Moving beyond current needs, as both a way to ensure that domestic policy doesn’t get stuck dealing with immediate economic, equity, and political issues, I think we should push for an ambitious intermediate goal to promote the adoption of international standards regarding high-risk future models. To that end, I would call for every country to pass laws today that will trigger a full ban on deploying or training AI systems larger than GPT-4 which have not been reviewed by an international regulatory body with authority to reject applications, starting in 2025, pending international governance regimes with mandatory review provisions for potentially dangerous applications and models. This isn’t helpful for the most obvious immediate risks and economic impacts of AI—and for exactly that reason, it’s critical as a way to ensure the tremendous future risks aren’t ignored.
Most of these steps are all possible today, and many or most could even be announced quickly—perhaps at the UK Summit, though it unfortunately seems like we’re not on track for countries making such commitments and concrete actions that quickly.

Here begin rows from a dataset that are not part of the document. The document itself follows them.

(* ===== verification/_CoqProject ===== *)
-Q . S2P
Prelude.v
Math.v
Machine.v
Mem.v
CString.v
State.v
Spinlock.v
Printf.v
User.v
Locks.v
Dll.v
PageAlloc.v
Kalloc.v
Buddy.v
BuddyProps.v
Vm.v
PageTable.v
VmMap.v
VmFree.v
AddressSpace.v
Sv39.v
VmProps.v
Devices.v
KernelVm.v
VmCopy.v
VmWitness.v
Sleep.v
Critical.v
Bio.v
BlockCache.v
Bytes.v
Log.v
LogProps.v
Commit.v
LogWitness.v
Fs.v
Path.v
Txn.v
EndOp.v
Bitmap.v
Inode.v
Dinode.v
InodeIO.v
Content.v
FsProps.v
Directory.v
Namei.v
Fsinit.v
Mkfs.v
MkfsProps.v
MkfsImage.v
Mount.v
File.v
FileProps.v
Proc.v
Schedule.v
ProcAlloc.v
Exec.v
Syscall.v
SyscallProps.v
Programs.v
ProgramProps.v
Virtio.v
VirtioProps.v
Trap.v
TrapProps.v
Asm.v
TrapAsm.v
Main.v
Boot.v
(** ** The state at boot, with every lock initialised *)

Definition PCB_zero : PCB :=
  {| p_state := UNUSED; p_pid := 0; p_pagetable := 0;
     p_context := {| ctx_ra := 0; ctx_sp := 0; ctx_s := replicate 12 0 |};
     p_kstack := 0; p_trapframe := 0; p_name := replicate 16 0; p_killed := 0;
     p_parent := None; p_chan := None; p_xstate := 0; p_sz := 0;
     p_ofile := replicate 16 None; p_cwd := None |}.

Definition buf_zero : buf :=
  {| b_valid := 0; b_disk := 0; b_dev := 0; b_blockno := 0;
     b_lock := {| sl_locked := 0; sl_pid := 0 |}; b_refcnt := 0;
     b_prev := Head; b_next := Head; b_data := replicate 1024 0 |}.

Definition sb_zero : superblock :=
  {| sb_magic := 0; sb_size := 0; sb_nblocks := 0; sb_ninodes := 0; sb_nlog := 0; sb_logstart := 0;
     sb_inodestart := 0; sb_bmapstart := 0 |}.

Definition dinode_zero : dinode :=
  {| di_type := 0; di_major := 0; di_minor := 0; di_nlink := 0; di_size := 0; di_addrs := replicate 13 0 |}.

Definition inode_zero : inode :=
  {| i_dev := 0; i_inum := 0; i_ref := 0; i_lock := {| sl_locked := 0; sl_pid := 0 |}; i_valid := 0;
     i_di := dinode_zero |}.

Definition file_zero : file :=
  {| f_type := FD_NONE; f_ref := 0; f_readable := 0; f_writable := 0; f_ip := None; f_off := 0; f_major := 0 |}.

Definition desc_zero : virtq_desc := {| d_addr := D_null; d_len := 0; d_flags := 0; d_next := 0 |}.

Definition vdisk_zero : vdisk_t :=
  {| v_desc := replicate 8 desc_zero; v_avail := replicate 8 0; v_avail_idx := 0; v_used := replicate 8 0;
     v_used_idx := 0; v_free := replicate 8 0; v_seen := 0; v_info := replicate 8 (None, 0);
     v_ops := replicate 8 {| rq_type := 0; rq_reserved := 0; rq_sector := 0 |} |}.

Definition unlocked (nm : string) : spinlock :=
  {| lk_locked := 0; lk_name := nm; lk_cpu := None |}.

Definition boot_locks : gmap lockid spinlock :=
  list_to_map (
    [(L_kmem, unlocked "kmem"); (L_pr, unlocked "pr"); (L_cons, unlocked "cons");
     (L_buddy, unlocked "buddy"); (L_pid, unlocked "nextpid"); (L_wait, unlocked "wait_lock");
     (L_ticks, unlocked "time"); (L_bcache, unlocked "bcache"); (L_log, unlocked "log");
     (L_itable, unlocked "itable"); (L_ftable, unlocked "ftable");
     (L_vdisk, unlocked "virtio_disk")] ++
    ((fun i => (L_proc i, unlocked "proc")) <$> seq 0 64) ++
    ((fun i => (L_buf i, unlocked "sleep lock")) <$> seq 0 90) ++
    ((fun i => (L_inode i, unlocked "sleep lock")) <$> seq 0 90)).

Definition boot_kernel : kernel :=
  {| k_hart := {| h_tp := 0; h_cpu := {| c_proc := None; c_noff := 0; c_intena := 0 |};
                  h_sstatus := 0 |};
     k_locks := boot_locks; k_mem := ∅; k_uart := []; k_panicking := 0; k_panicked := 0;
     k_kmem := {| km_freelist := 0; km_bitmap := 0; km_addr_base := 0 |};
     k_kpgtbl := 0; k_procs := replicate 64 PCB_zero; k_initproc := None; k_nextpid := 1;
     k_ticks := 0;
     k_bcache := {| bc_buf := replicate 90 buf_zero; bc_prev := Head; bc_next := Head |};
     k_log := {| log_start := 0; log_outstanding := 0; log_committing := 0; log_dev := 0;
                 lh_n := 0; lh_block := replicate 90 0 |};
     k_disk := ∅; k_sb := sb_zero; k_itable := replicate 90 inode_zero;
     k_ftable := replicate 100 file_zero; k_vdisk := vdisk_zero;
     k_buddy := {| bd_nsizes := 0; bd_base := 0; bd_sizes := 0 |}; k_first := 1;
     k_csr := {| r_stvec := 0; r_sepc := 0; r_scause := 0; r_stval := 0; r_satp := 0;
                 r_stimecmp := 0; r_time := 0 |};
     k_mmio := ∅ |}.
(** ** panic *)

Lemma writes_plain fmt :
  Forall (fun c => c <> 0 /\ c <> 37 /\ 0 <= c < 256) fmt ->
  forall pre fuel ap, (length fmt < fuel)%nat ->
  writes (format_loop fuel (pre ++ fmt) (length pre) ap) (inl tt) fmt.
Proof.
  induction 1 as [|c fmt (H0 & H37 & Hr) _ IH]; intros pre [|f] ap Hf; cbn [length] in Hf; try lia.
  - cbn [format_loop]. rewrite app_nil_r, nth_overflow by lia. apply writes_ret.
  - cbn [format_loop]. rewrite nth_middle. zif.
    change (c :: fmt) with ([c] ++ fmt) at 2.
    assert ([c] = cons_text c) as -> by (unfold cons_text, BACKSPACE; zif; by rewrite u8_small).
    eapply writes_bind; [apply writes_consputc|].
    assert (pre ++ c :: fmt = (pre ++ [c]) ++ fmt) as -> by by rewrite <- app_assoc.
    replace (S (length pre)) with (length (pre ++ [c])) by (rewrite length_app; cbn; lia).
    apply IH. lia.
Qed.

Lemma bytes_of_range s : Forall (fun c => 0 <= c < 256) (bytes_of s).
Proof.
  unfold bytes_of. apply Forall_fmap, Forall_forall. intros c _. simpl.
  pose proof (Ascii.N_ascii_bounded c). lia.
Qed.

Lemma printf_panicking fmt ap out s :
  writes (format (bytes_of fmt) ap) (inl tt) out ->
  k_panicking s <> 0 -> k_panicked s = 0 -> printf fmt ap s = Ok tt (emit out s).
Proof.
  intros Hw Hk Hp. unfold printf, bind, get. rewrite (proj2 (Z.eqb_neq _ _) Hk). cbn.
  rewrite Hw by (split; [done|by left]). cbn. by rewrite (proj2 (Z.eqb_neq _ _) Hk).
Qed.

(** The calls of printf in the body of panic do what [Spinlock.panic] says:
    without touching any lock they print the message between two banners, after
    which the machine is marked as panicked and spins. *)
Theorem panic_by_printf A msg s :
  k_panicked s = 0 -> panic_body (A := A) msg s = panic msg s.
Proof.
  intros Hp. unfold panic_body, panic. rewrite Hp. cbn [truthy negb Z.eqb].
  unfold bind at 1, modify at 1.
  assert (writes (format (bytes_of (nl ++ "!!!" ++ nl ++ "panic:" ++ nl)) []) (inl tt)
            (bytes_of (nl ++ "!!!" ++ nl ++ "panic:" ++ nl))) as H1.
  { apply (writes_plain (bytes_of (nl ++ "!!!" ++ nl ++ "panic:" ++ nl))) with (pre := []);
      [by apply (bool_decide_unpack _)|apply Nat.lt_succ_diag_r]. }
  erewrite bind_ok by (apply (printf_panicking _ _ _ _ H1); done).
  assert (writes (format (bytes_of ("%s" ++ nl ++ "!!!" ++ nl)) [VStr (Some (bytes_of msg))]) (inl tt)
            (bytes_of msg ++ bytes_of (nl ++ "!!!" ++ nl))) as H2.
  { unfold format. cbn [length bytes_of]. 
    assert (writes (format_loop 7 (bytes_of "%s" ++ bytes_of (nl ++ "!!!" ++ nl)) 2 []) (inl tt)
              (bytes_of (nl ++ "!!!" ++ nl))) as Hrest.
    { apply (writes_plain (bytes_of (nl ++ "!!!" ++ nl))) with (pre := bytes_of "%s");
        [by apply (bool_decide_unpack _)|vm_compute; lia]. }
    intros st Hst.
    change (format_loop _ _ 0 _ st) with
      ((let! r := (let! _ := consputs (bytes_of msg) in ret (Some (1%nat, []))) in
        match r with
        | None => ret tt
        | Some (j, ap') => format_loop 7 (bytes_of "%s" ++ bytes_of (nl ++ "!!!" ++ nl)) (S j) ap'
        end) st).
    assert (writes (consputs (bytes_of msg)) (inl tt) (bytes_of msg)) as Hm.
    { rewrite <- (flat_map_cons_text (bytes_of msg)) at 2 by apply bytes_of_range.
      apply writes_consputs. }
    rewrite bind_assoc. by apply (writes_bind _ _ tt _ _ _ Hm Hrest). }
  erewrite bind_ok by (apply (printf_panicking _ _ _ _ H2); done).
  unfold bind, modify, halt, emit, panic_text. cbn -[bytes_of].
  unfold set_panicked, set_uart, set_panicking. cbn -[bytes_of].
  by rewrite <- app_assoc.
Qed.

Lemma panic_by_printf_witness :
  panic_body (A := unit) "demo" boot_kernel = panic "demo" boot_kernel.
Proof. apply (panic_by_printf unit "demo" boot_kernel). reflexivity. Defined.

(** ** Format strings that fit their arguments *)

(** The argument a known conversion fetches ([true] for a number, [false] for
    a string) and the index of its last character. *)
Definition conv_kind (fmt : list Z) (i : nat) : option (option bool * nat) :=
  let ch k := nth k fmt 0 in
  let c0 := ch i in
  let c1 := if truthy c0 then ch (i + 1)%nat else 0 in
  let c2 := if truthy c1 then ch (i + 2)%nat else 0 in
  let is_int c := (c =? 100) || (c =? 117) || (c =? 120) in
  if is_int c0 then Some (Some true, i)
  else if (c0 =? 108) && is_int c1 then Some (Some true, (i + 1)%nat)
  else if (c0 =? 108) && (c1 =? 108) && is_int c2 then Some (Some true, (i + 2)%nat)
  else if (c0 =? 112) || (c0 =? 99) then Some (Some true, i)
  else if c0 =? 115 then Some (Some false, i)
  else if c0 =? 37 then Some (None, i)
  else None.

Fixpoint fmt_check (fuel : nat) (fmt : list Z) (i : nat) (ap : list varg) : bool :=
  match fuel with
  | O => false
  | S f =>
      let cx := nth i fmt 0 in
      if cx =? 0 then true
      else if negb (cx =? 37) then fmt_check f fmt (S i) ap
      else
        match conv_kind fmt (S i), ap with
        | None, _ => false
        | Some (None, j), _ => fmt_check f fmt (S j) ap
        | Some (Some true, j), VNum _ :: ap' => fmt_check f fmt (S j) ap'
        | Some (Some false, j), VStr _ :: ap' => fmt_check f fmt (S j) ap'
        | _, _ => false
        end
  end.

(** The arguments of a call fit its format string. *)
Definition fmt_ok (fmt : string) (ap : list varg) : bool :=
  fmt_check (S (length (bytes_of fmt))) (bytes_of fmt) 0 ap.

Lemma printint_writes xx base sign :
  10 <= base <= 16 -> exists out, writes (printint xx base sign) (inl tt) out.
Proof.
  intros Hb. unfold printint. set (neg := truthy sign && (xx <? 0)).
  set (x := if neg then u64 (- xx) else u64 xx).
  destruct (digit_list_spec base x) as (ds & -> & _ & _ & _ & H5).
  { lia. } { unfold x. destruct neg; apply u64_range. }
  specialize (H5 ltac:(lia)). zif. destruct neg.
  - eexists. eapply writes_bind; [apply writes_consputc|apply writes_consputs].
  - eexists. eapply writes_bind; [apply writes_ret|apply writes_consputs].
Qed.

Lemma num_writes (conv : Z -> Z) base sign (j : nat) x ap :
  10 <= base <= 16 ->
  exists out, writes
    (let! ' (x, ap') := va_num (VNum x :: ap) in
     do! printint (conv x) base sign; ret (Some (j, ap')))
    (inl (Some (j, ap))) out.
Proof.
  intros Hb. destruct (printint_writes (conv x) base sign Hb) as [out Hout].
  exists (out ++ []). apply (writes_bind _ _ tt _ _ _ Hout). apply writes_ret.
Qed.

(** Reduce comparisons with character codes, known and excluded. *)
Ltac ceq := cbn [Z.eqb Pos.eqb andb orb negb] in *; zif.

(** The case of an integer conversion selected by the character [v = c]. *)
Ltac int_case v c :=
  destruct (decide (v = c)) as [->|];
  [ceq; rewrite ?Nat.add_0_r; simplify_eq; apply num_writes; lia|].

Lemma conversion_num fmt i j x ap :
  conv_kind fmt i = Some (Some true, j) ->
  exists out, writes (conversion fmt i (VNum x :: ap)) (inl (Some (j, ap))) out.
Proof.
  unfold conv_kind, conversion. generalize (nth i fmt 0) as c0. intros c0.
  generalize (if truthy c0 then nth (i + 1) fmt 0 else 0) as c1. intros c1.
  generalize (if truthy c1 then nth (i + 2) fmt 0 else 0) as c2. intros c2 H.
  int_case c0 100. int_case c0 117. int_case c0 120.
  destruct (decide (c0 = 112)) as [->|].
  { ceq. simplify_eq. eexists. eapply writes_bind; [apply writes_ret|]. cbn beta iota.
    eapply writes_bind; [|apply writes_ret]. unfold printptr.
    do 2 (eapply writes_bind; [apply writes_consputc|]). apply writes_consputs. }
  destruct (decide (c0 = 99)) as [->|].
  { ceq. simplify_eq. eexists. eapply writes_bind; [apply writes_ret|]. cbn beta iota.
    eapply writes_bind; [apply writes_consputc|apply writes_ret]. }
  destruct (decide (c0 = 108)) as [->|].
  2: { revert H. zif. zcases; naive_solver. }
  int_case c1 100. int_case c1 117. int_case c1 120.
  destruct (decide (c1 = 108)) as [->|].
  2: { revert H. ceq. zcases; naive_solver. }
  int_case c2 100. int_case c2 117. int_case c2 120.
  revert H. ceq. naive_solver.
Qed.

Lemma conversion_str fmt i j str ap :
  conv_kind fmt i = Some (Some false, j) ->
  exists out, writes (conversion fmt i (VStr str :: ap)) (inl (Some (j, ap))) out.
Proof.
  unfold conv_kind, conversion. generalize (nth i fmt 0) as c0. intros c0 H.
  destruct (decide (c0 = 115)) as [->|]; [|revert H; zif; repeat (case_match; try congruence)].
  ceq. simplify_eq. eexists. eapply writes_bind; [apply writes_ret|]. cbn beta iota.
  eapply writes_bind; [apply writes_consputs|apply writes_ret].
Qed.

Lemma conversion_none fmt i j ap :
  conv_kind fmt i = Some (None, j) ->
  exists out, writes (conversion fmt i ap) (inl (Some (j, ap))) out.
Proof.
  unfold conv_kind, conversion. generalize (nth i fmt 0) as c0. intros c0 H.
  destruct (decide (c0 = 37)) as [->|]; [|revert H; zif; repeat (case_match; try congruence)].
  ceq. simplify_eq. eexists. eapply writes_bind; [apply writes_consputc|apply writes_ret].
Qed.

To conclude, yes, we need to stop certain uses of AI and future more risky systems; yes, steps need to be taken sooner rather than later because the most extreme risks are increasing; and yes, there are concrete things for governments to do, some of which are likely to build towards a governance regime that include a moratorium or the equivalent. And many helpful and concrete steps can start today, and are needed to address immediate harms—even if the necessary moratorium on dangerous uses and model development and the accompanying governance regimes will take time to negotiate.
That said, we shouldn’t ignore the harms AI is doing now—and restricting already illegal or harmful uses is certainly more than justified, and I applaud work being done by AI ethicists and other groups in that direction. The people in the basement should be saved, which is sufficient justification for many of the proposed policies—but I think milquetoast policy papers don’t help that cause either, and these abuses need more drastic responses.
The obligation for the Biological Weapons Convention is clear that countries are in violation if they allow bioweapons to be developed, even if the state party itself was not involved. The requirements for the chemical weapons convention are less broad, so AI used for chemical weapons development is not directly banned by the treaty—though it certainly seems worth considering how to prevent it. And as noted, it is currently technically and bureaucratically impossible to monitor or ban such uses.
In the interim, joint-and-several liability for developers, application providers, and users for misuse, copyright violation, and illegal discrimination would be a useful initial band-aid; among other things, this provides motive for companies to help craft regulation to provide clear rules about what is needed to ensure on each party’s behalf that they will not be financially liable for a given use, or misuse.